What do metal working, the music before Bach, hand-made dolls, Native American code breaking and rice wine have in common? They’re all readily available for your use, enjoyment or enlightenment right here, this week in Petaluma.

Experience the passion and beauty of metal working 9 a.m.-5 p.m. Saturday and Sunday, April 27 and 28, as the California Blacksmith Association holds its annual spring conference at the Sonoma-Marin Fair Grounds, 175 Fairgrounds Drive. The conference is for members only, but the public may visit the gallery 3-6 p.m. Friday and all day Saturday. Guided public tours are $10 at 9 a.m. and 2 p.m. Saturday and last 40 minutes.  For further information, contact john@calsmith.ccsend.com or visit calsmith.org.

Here’s a chance to hear classical baroque music from before the time of J.S. Bach. At 8 p.m. Friday, April 27, and Saturday, April 28, the Circa 1600 Chamber Choir will perform sacred and secular music by longtime friends Heinrich Schütz and Johann Schein at St.
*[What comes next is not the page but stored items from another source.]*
(** Fuel beyond the length of the mailbox changes nothing. *)
Lemma drainLoop_fuel j k id c p :
  c_processes c !! id = Some p → (length (p_mailbox p) < j)%nat → (length (p_mailbox p) < k)%nat →
  drainLoop enc fuel j id c = drainLoop enc fuel k id c.
Proof.
  revert k c p. induction j as [|j IH]; intros k c p Hp Hj Hk; [lia |]. destruct k as [|k]; [lia |].
  cbn [drainLoop]. rewrite !(the_process_eq id _ c p Hp). destruct (p_up p); simpl; [| done].
  destruct (p_node p) as [n|] eqn:Hn; [| by rewrite !the_node_nil].
  rewrite !(the_node_eq p _ c n Hn). destruct (Node.AwaitingPersistence n) eqn:Ha; [done |].
  destruct (p_mailbox p) as [|q mailbox] eqn:Hm; [done |].
  rewrite !(update_eq id _ _ c p Hp). set (c1 := set_c_processes c _).
  assert (c_processes c1 !! id = Some (set_p_mailbox p mailbox)) as Hp1 by apply lookup_insert_eq.
  apply try_eq.
  pose proof (submit_boxes (mailbox_of c1) id q c1 _ n (λ _, eq_refl) Hp1 Hn Ha) as Hbox.
  destruct (submit enc fuel id q c1) as [[[c2 [err|[]]]|]|]; try done.
  specialize (Hbox id). unfold mailbox_of in Hbox. rewrite Hp1 in Hbox.
  destruct (c_processes c2 !! id) as [p2|] eqn:Hp2; [| done].
  assert (p_mailbox p2 = mailbox) as Hm2 by (simpl in Hbox; congruence). simpl in Hj, Hk.
  apply (IH k c2 p2); [done | rewrite Hm2; lia | rewrite Hm2; lia].
Qed.

(** Draining a mailbox ends: one iteration for each queued input and one more test is
    enough, any further iterations would change nothing, as no input that a node handles
    queues another one; and when [drain] returns, it raises no error of its own and the
    mailbox is empty, or the process is down, or its node waits for a write again, or the
    cluster has recorded an error. *)
Theorem drain_ends id c p :
  c_processes c !! id = Some p →
  (∀ limit, (length (p_mailbox p) < limit)%nat → drainLoop enc fuel limit id c = drain enc fuel id c) ∧
  wlp (drain enc fuel id c) (λ r, match r with
    | None => True
    | Some (c', r) => r = inr tt ∧ drained id c'
    end).
Proof.
  intros Hp. split.
  - intros limit Hl. unfold drain. rewrite (the_process_eq id _ c p Hp).
    apply (drainLoop_fuel limit (S (length (p_mailbox p))) id c p Hp Hl). lia.
  - unfold drain. apply process_step. intros p' Hp'. assert (p' = p) as -> by congruence.
    eapply wlp_mono; [apply drainLoop_drains; intros p2 Hp2 |].
    + assert (p2 = p) as -> by congruence. lia.
    + intros [[c' r]|]; [| done]. intros [Hr H]. split; [done |]. apply H. by exists p.
Qed.
End mailbox.

(** The demonstration cluster after a step: [a] waits for a write, and an input queues up. *)
#[local] Existing Instance Decision.seed_decider.

Definition queued_up (c : Cluster Decision.SeedDecider) : option process :=
  p ← c_processes c !! "a";
  if decide (length (p_mailbox p) = 1)%nat then Some p else None.

Definition crowded : list command := [CmdRunSteps 1; CmdSnapshot "a" []].

Lemma crowded_queue : is_Some (demo_run crowded ≫= queued_up).
Proof. refine (bool_decide_eq_true_1 _ _). vm_compute. reflexivity. Qed.

Lemma drain_ends_witness :
  ∃ c p, demo_run crowded = Some c ∧ c_processes c !! "a" = Some p ∧ length (p_mailbox p) = 1%nat ∧
    drainLoop demo_encoders 10 7 "a" c = drain demo_encoders 10 "a" c.
Proof.
  demo crowded c E. pose proof crowded_queue as H. rewrite E in H. simpl in H. destruct H as [p H].
  unfold queued_up in H. destruct (c_processes c !! "a") as [p'|] eqn:Hp; simpl in H; [| discriminate H].
  destruct (decide (length (p_mailbox p') = 1%nat)) as [Hl|]; [| discriminate H].
  exists c, p'. split; [reflexivity |]. split; [exact Hp |]. split; [exact Hl |].
  apply (drain_ends demo_encoders 10 "a" c p' Hp). rewrite Hl. lia.
Defined.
Vincent de Paul Catholic Church, 35 Liberty St., accompanied by organist Charles Rus. Tickets are $15 to $20, with discounts for seniors, students and groups, and can be purchased at sonomabach.org or (877) 914-BACH. For more information, visit sonomabach.org.

Make a doll with your child 10-11:30 a.m. or noon-1:30 p.m. Sunday, April 22, at McNear Elementary School, 605 Sunnyslope Ave. Personal project guidance and all the materials you need will be provided. The event is recommended for children K-6, hosted in the school’s Mentor Center. Cost is $15. For further information, call 778-4798.

Learn the history and culture of traditional Japanese sake at 6:30 p.m, May 3, as the Petaluma Arts Center hosts a sake tasting with Izumi Motai, marketing and tasting room manager for Sho Chicku Bai Sake. Part of “A Culture Within: The Japanese Experience Through Art,” the event costs $20 and happens at the Arts Center, 230 Lakeville St. Reservations are required at  762-5600.

Discover the incredible story of the WWII Native American Code Talkers through July 1 at the Petaluma Historical Museum, 20 Fourth St. This Smithsonian exhibit, called “Native Words Native Warriors – WWII Code Talkers,” tells the story of America’s secret weapon in the Pacific theater of war. Museum hours are 10 a.m.-4 p.m. Thursdays through Saturdays, noon-3 p.m. Sundays. Reservations can be made for private viewings.  Further information is available at 778-4398 or petalumamuseum.com.

— Sheldon Bermont

Note: Information about the California Blacksmith Association’s annual meeting has been corrected to provide details about events that are open to the public.